Optimus Prime charged toward the edge of the slow space, his consciousness already reorienting itself to the pace of the Velocitron outside its boundaries. He felt as if he were being torn between two speeds, not just of thought and motion but of existence and time themselves. Calling out to Clocker, Optimus realized that whatever he said would not survive the transition across the barrier. The sound waves would bunch and accelerate beyond the normal range of any bot’s audio sensors.

He burst through the invisible boundary and reeled for a moment as his perceptions adjusted to the sudden whirl of existing in real time again.

“Optimus Prime!” Clocker cried out, drawing his attention to the mouth of the narrow canyon where they had come down from the nearest road.

Clocker was at that moment ducking away from a plasma beam that tore into the canyon wall over his shoulder. Optimus Prime deployed his ion blaster and tracked the source of the plasma fire. There were three
bots grouped near the canyon entrance, laying down covering fire for a fourth, who at that moment was closing in on Clocker’s flank. The young Velocitronian, in a panic, fired wildly at the three and had lost track of the fourth, who was raising a vibrosword and leaning into a final charge to get within melee range.

Optimus Prime calmly shot that bot down with his ion blaster and approached Clocker at a steady pace. “I am here, Clocker,” he said.

“Optimus Prime!” Clocker called out again, almost as if he hadn’t heard. “They just came out of nowhere!”

And that is where we will send them again
, Optimus Prime thought. The bot closest to Clocker tried to get to its feet, and Optimus Prime shot it again, the ion bolt blasting away pieces of its head and neck. It went down again, this time for good. Answering fire from the three at the canyon’s mouth staggered him momentarily. He reached Clocker’s side and dragged the Velocitronian back and around a knob thrust out from the canyon wall. “Clocker,” he said. “You must not panic.”

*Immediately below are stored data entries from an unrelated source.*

(** [arguments.get(key, default)] *)
Definition get (arguments : gmap string pyval) (key : string) (default : pyval)
  : pyval :=
  match arguments !! key with
  | Some v => v
  | None => default
  end.

(** ** The descriptors [list_resources] and [list_tools] return *)

Module Resource.
Record t : Type := mk
  { uri : string; name : string; description : string; mimeType : string }.
End Resource.

Module Tool.
Record t : Type := mk
  { name : string; description : string; inputSchema : pyval }.
End Tool.

Record ListResourcesResult : Type := mkListResourcesResult
  { resources : list Resource.t }.

Record ListToolsResult : Type := mkListToolsResult { tools : list Tool.t }.

Definition list_resources : ListResourcesResult :=
  let resources :=
    [ Resource.mk "knowledge://jurisprudence/all"
        "Complete Jurisprudence Database"
        "Full AssistMe legal knowledge base"
        "application/xml";
      Resource.mk "knowledge://jurisprudence/abgr"
        "Agent-Related Content (ABGR)"
        "Government agent regulations and procedures"
        "application/json";
      Resource.mk "knowledge://jurisprudence/search"
        "Semantic Search Interface"
        "Search across all legal documents"
        "application/json" ] in
  mkListResourcesResult resources.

“They came out of nowhere!” Clocker repeated.

“No, they came from the road, just as we did,” Optimus Prime said over the impacts of what sounded like both slugs and energy fire against the sheltering rocks. “Now there are three of them. Ready your weapons.”

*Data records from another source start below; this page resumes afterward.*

(** * PayPal API client of strautomator-core: token lifecycle and dispatcher

    Shallow embedding of [src/paypal/api.ts]: the error normaliser
    [parseResponseError], the token exchange [authenticate] and the
    authenticated dispatcher [makeRequest], followed by the properties the
    specification states about them.  The getter [webhookUrl] of the same
    class and four helpers of the log module ([gearwearConfig],
    [paddleEvent], [garminPing], [user]) are embedded as well.

    JavaScript values are typed after the shapes the code reads: a field
    that may be missing is an [option], numbers are integers, a falsy
    value is spelled out by a [truthy] test.  Objects the code mutates in
    place (the request options and their headers) live in a store indexed
    by references, so that aliasing between the caller's object and the
    dispatcher's copy is visible.  What the module imports ([axiosRequest],
    [database], [dayjs], [settings], [JSON]) is a field of [Env]; what it
    logs, and each call it makes, is an [Event] of the trace. *)

From Stdlib Require Import ZArith NArith Lia Ascii String DecimalString.
From stdpp Require Import base option list strings gmap fin_maps.

Local Open Scope string_scope.
Local Open Scope list_scope.

(** ** JavaScript string helpers *)

Module Js.

(** Template-literal rendering of a value that may be [undefined]. *)
Definition render (o : option string) : string :=
  match o with
  | Some s => s
  | None => "undefined"
  end.

(** Decimal rendering of a non-negative integer, as [`${n}`] gives. *)
Definition renderN (n : N) : string :=
  NilEmpty.string_of_uint (N.to_uint n).

(** Truthiness of an optional string: present and not empty. *)
Definition truthyStr (o : option string) : bool :=
  match o with
  | Some (String _ _) => true
  | _ => false
  end.

(** Truthiness of an optional number: present and not zero. *)
Definition truthyN (o : option N) : bool :=
  match o with
  | Some n => negb (N.eqb n 0)
  | None => false
  end.

Definition truthyZ (o : option Z) : bool :=
  match o with
  | Some z => negb (Z.eqb z 0)
  | None => false
  end.

(** White space removed by [String.prototype.trim] (ASCII range). *)
Definition isSpace (c : ascii) : bool :=
  let n := nat_of_ascii c in
  (Nat.leb 9 n && Nat.leb n 13) || Nat.eqb n 32.

Fixpoint trimStart (s : string) : string :=
  match s with
  | String c s' => if isSpace c then trimStart s' else s
  | EmptyString => EmptyString
  end.

Fixpoint trimEnd (s : string) : string :=
  match s with
  | String c s' =>
      match trimEnd s' with
      | EmptyString => if isSpace c then EmptyString else String c EmptyString
      | r => String c r
      end
  | EmptyString => EmptyString
  end.

Definition trim (s : string) : string := trimEnd (trimStart s).

(** [Array.prototype.join]. *)
Definition join (sep : string) (l : list string) : string :=
  String.concat sep l.

End Js.

(** ** Errors and provider error bodies *)

(** One entry of the [details] array of a provider error body. *)
Record Detail := {
  issue : option string;
  description : option string
}.

(** [err.response.data]: the provider's error body. *)
Record ErrorBody := {
  name : option string;
  message : option string;
  details : list Detail
}.

(** [err.response]; a falsy [data] (missing, null, empty) is [None]. *)
Record Response := {
  status : option N;
  data : option ErrorBody
}.

(** Values that are thrown in this module. *)
Inductive Exn :=
| TypeError (msg : string)
    (* raised by the runtime on a property read of undefined or null *)
| Error (msg : string)
    (* [new Error(msg)] *)
| AxiosError (code : string) (response : option Response)
    (* rejection of [axiosRequest]; no response on a network failure *)
| DbError (msg : string).
    (* rejection of [database.appState.set] *)

(** [err.response], undefined on errors that carry none. *)
Definition response (err : Exn) : option Response :=
  match err with
  | AxiosError _ r => r
  | _ => None
  end.

(** Result of [parseResponseError]: a string, or the error it was given. *)
Inductive Normalized :=
| NText (s : string)
| NError (err : Exn).

Section Normalise.

(** [JSON.stringify(err, null, 0)], left abstract. *)
Variable JSON_stringify : Exn -> string.

Definition statusPart (r : Response) : list string :=
  if Js.truthyN (status r)
  then ["Status " +:+ Js.renderN (default 0%N (status r))]
  else [].

Definition namePart (d : ErrorBody) : list string :=
  if Js.truthyStr (name d) then [Js.render (name d)]
  else if Js.truthyStr (message d) then [Js.render (message d)]
  else [].

Definition detailPart (d : Detail) : string :=
  Js.trim (Js.render (issue d) +:+ " " +:+ Js.render (description d)).

Definition parseResponseError (err : Exn) : Normalized :=
  match response err with
  | None => NError err
  | Some r =>
      match data r with
      | None => NError err
      | Some d =>
          let details0 := statusPart r ++ namePart d ++ map detailPart (details d) in
          let details1 :=
            match details0 with
            | [] => [JSON_stringify err]
            | _ => details0
            end in
          NText (Js.join ", " details1)
      end
  end.

End Normalise.

(** ** Credentials, request objects and the store *)

(** [PayPalAuth] of [./types]: a cached token and its local expiry. *)
Record PayPalAuth := {
  accessToken : option string;
  expiresAt : Z
}.

(** Body of a token response, as far as [authenticate] reads it. *)
Record TokenResponse := {
  access_token : option string;
  expires_in : option Z
}.

(** The options object handed to [makeRequest] (and on to axios).  The
    headers are an object of their own, held by reference. *)
Record Options := {
  method : option string;
  url : string;
  headers : option positive;
  body : option string;
  returnRepresentation : option bool
}.

Definition withHeaders (o : Options) (h : option positive) : Options :=
  {| method := method o; url := url o; headers := h;
     body := body o; returnRepresentation := returnRepresentation o |}.

Definition withUrl (o : Options) (u : string) : Options :=
  {| method := method o; url := u; headers := headers o;
     body := body o; returnRepresentation := returnRepresentation o |}.

(** [delete options.returnRepresentation]. *)
Definition deleteReturnRepresentation (o : Options) : Options :=
  {| method := method o; url := url o; headers := headers o;
     body := body o; returnRepresentation := None |}.

(** What the transport sees of an options object: its fields, with the
    headers object read through the reference. *)
Record Outbound := {
  o_method : option string;
  o_url : string;
  o_headers : gmap string string;
  o_body : option string;
  o_returnRepresentation : option bool
}.

(** The process state: the two credential slots of the singleton, the
    persisted record of the key "paypal", and the object store. *)
Record World := {
  auth : option PayPalAuth;
  mAuth : option PayPalAuth;
  db_auth : option PayPalAuth;
  db_mAuth : option PayPalAuth;
  objects : gmap positive Options;
  headerObjects : gmap positive (gmap string string)
}.

(** Observable steps of a call, in the order they happen. *)
Inductive Event :=
| EvAuthenticate (mEndpoint : bool)
| EvTokenRequest (tokenUrl : string)
| EvRequest (out : Outbound)
| EvDbSet (mEndpoint : bool) (tokenData : PayPalAuth)
| EvLogInfo (args : list string)
| EvLogError (args : list string) (detail : Normalized).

Optimus Prime’s steady demeanor rallied Clocker. “Yes, Prime,” he said. His engine-blaster ratcheted back into place. “Orders?”

“I am going to come out and go straight for them,” Optimus Prime said. “They will fire at me immediately. When they do that, you step out and focus on whichever of them is farthest away. That will prevent them from keeping up a covering fire. Understood?”

“Yes.”

Optimus Prime charged around the knob of rock and
found himself within striking distance of one of the attackers, who was hugging the canyon wall near Clocker’s original position. The bot raised a long energy rifle, but Optimus Prime closed so fast that by the time the bot got off a shot, he was knocking the rifle barrel upward with one hand while with the other he manifested his ax and crunched it sideways into the bot’s midsection. It slammed back into the canyon wall, wildly firing its rifle. Optimus Prime heard shouts from the other two bots and heard the roar of Clocker’s engine-blaster as its double-barreled fire chewed across a location at the mouth of the canyon. With both hands on his ax now, Optimus Prime severed the closer bot’s rifle arm and with the return stroke lashed his foe back into the wall, fatal gouges in its torso spitting sparks and leaking Energon. Optimus Prime was already turning away as it fell.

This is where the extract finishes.